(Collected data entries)
++++++

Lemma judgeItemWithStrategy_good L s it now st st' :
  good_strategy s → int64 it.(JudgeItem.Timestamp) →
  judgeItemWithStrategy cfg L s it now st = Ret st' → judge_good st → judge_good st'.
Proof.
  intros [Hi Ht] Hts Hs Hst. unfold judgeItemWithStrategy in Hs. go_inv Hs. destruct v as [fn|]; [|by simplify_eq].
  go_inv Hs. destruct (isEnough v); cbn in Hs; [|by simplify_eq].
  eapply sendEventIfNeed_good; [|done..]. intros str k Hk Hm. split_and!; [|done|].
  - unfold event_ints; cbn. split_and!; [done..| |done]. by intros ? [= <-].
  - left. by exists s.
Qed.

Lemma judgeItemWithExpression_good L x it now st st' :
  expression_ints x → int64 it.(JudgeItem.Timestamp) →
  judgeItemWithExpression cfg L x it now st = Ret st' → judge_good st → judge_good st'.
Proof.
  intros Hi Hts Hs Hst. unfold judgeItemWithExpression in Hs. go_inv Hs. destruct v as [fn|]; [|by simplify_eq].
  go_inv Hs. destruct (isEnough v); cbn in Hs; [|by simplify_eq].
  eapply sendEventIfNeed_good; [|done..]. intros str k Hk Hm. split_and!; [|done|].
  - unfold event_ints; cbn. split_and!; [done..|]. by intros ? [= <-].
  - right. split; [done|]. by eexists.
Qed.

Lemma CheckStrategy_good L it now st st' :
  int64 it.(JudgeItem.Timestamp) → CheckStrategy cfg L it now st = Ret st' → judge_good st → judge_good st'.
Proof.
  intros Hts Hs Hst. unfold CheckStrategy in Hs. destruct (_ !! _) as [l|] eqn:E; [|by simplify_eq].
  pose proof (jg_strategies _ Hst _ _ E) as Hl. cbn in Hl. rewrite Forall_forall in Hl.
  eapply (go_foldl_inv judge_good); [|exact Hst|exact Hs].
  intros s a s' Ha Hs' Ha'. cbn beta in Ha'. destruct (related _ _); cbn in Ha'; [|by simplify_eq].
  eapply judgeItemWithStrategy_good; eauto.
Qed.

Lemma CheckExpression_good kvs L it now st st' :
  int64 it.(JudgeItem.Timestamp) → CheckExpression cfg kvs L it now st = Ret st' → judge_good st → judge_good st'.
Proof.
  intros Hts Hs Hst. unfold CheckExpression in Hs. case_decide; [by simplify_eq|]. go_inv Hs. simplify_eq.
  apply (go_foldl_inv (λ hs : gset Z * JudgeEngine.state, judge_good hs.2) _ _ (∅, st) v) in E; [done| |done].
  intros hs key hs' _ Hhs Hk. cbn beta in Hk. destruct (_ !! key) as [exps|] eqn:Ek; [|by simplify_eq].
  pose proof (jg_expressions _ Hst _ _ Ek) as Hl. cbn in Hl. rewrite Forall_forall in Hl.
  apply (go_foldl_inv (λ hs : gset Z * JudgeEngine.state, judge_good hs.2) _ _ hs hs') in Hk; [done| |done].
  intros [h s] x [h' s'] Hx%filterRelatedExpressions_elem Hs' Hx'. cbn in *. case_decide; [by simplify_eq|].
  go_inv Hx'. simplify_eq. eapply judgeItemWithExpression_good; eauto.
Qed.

++++++

◆ TASK TO CARRY OUT ◆
Lines with "state" in them are what the answer must contain; copy each from the records above.

◆ TASK ANSWER ◆
  apply (go_foldl_inv (λ hs : gset Z * JudgeEngine.state, judge_good hs.2) _ _ (∅, st) v) in E; [done| |done].
  apply (go_foldl_inv (λ hs : gset Z * JudgeEngine.state, judge_good hs.2) _ _ hs hs') in Hk; [done| |done].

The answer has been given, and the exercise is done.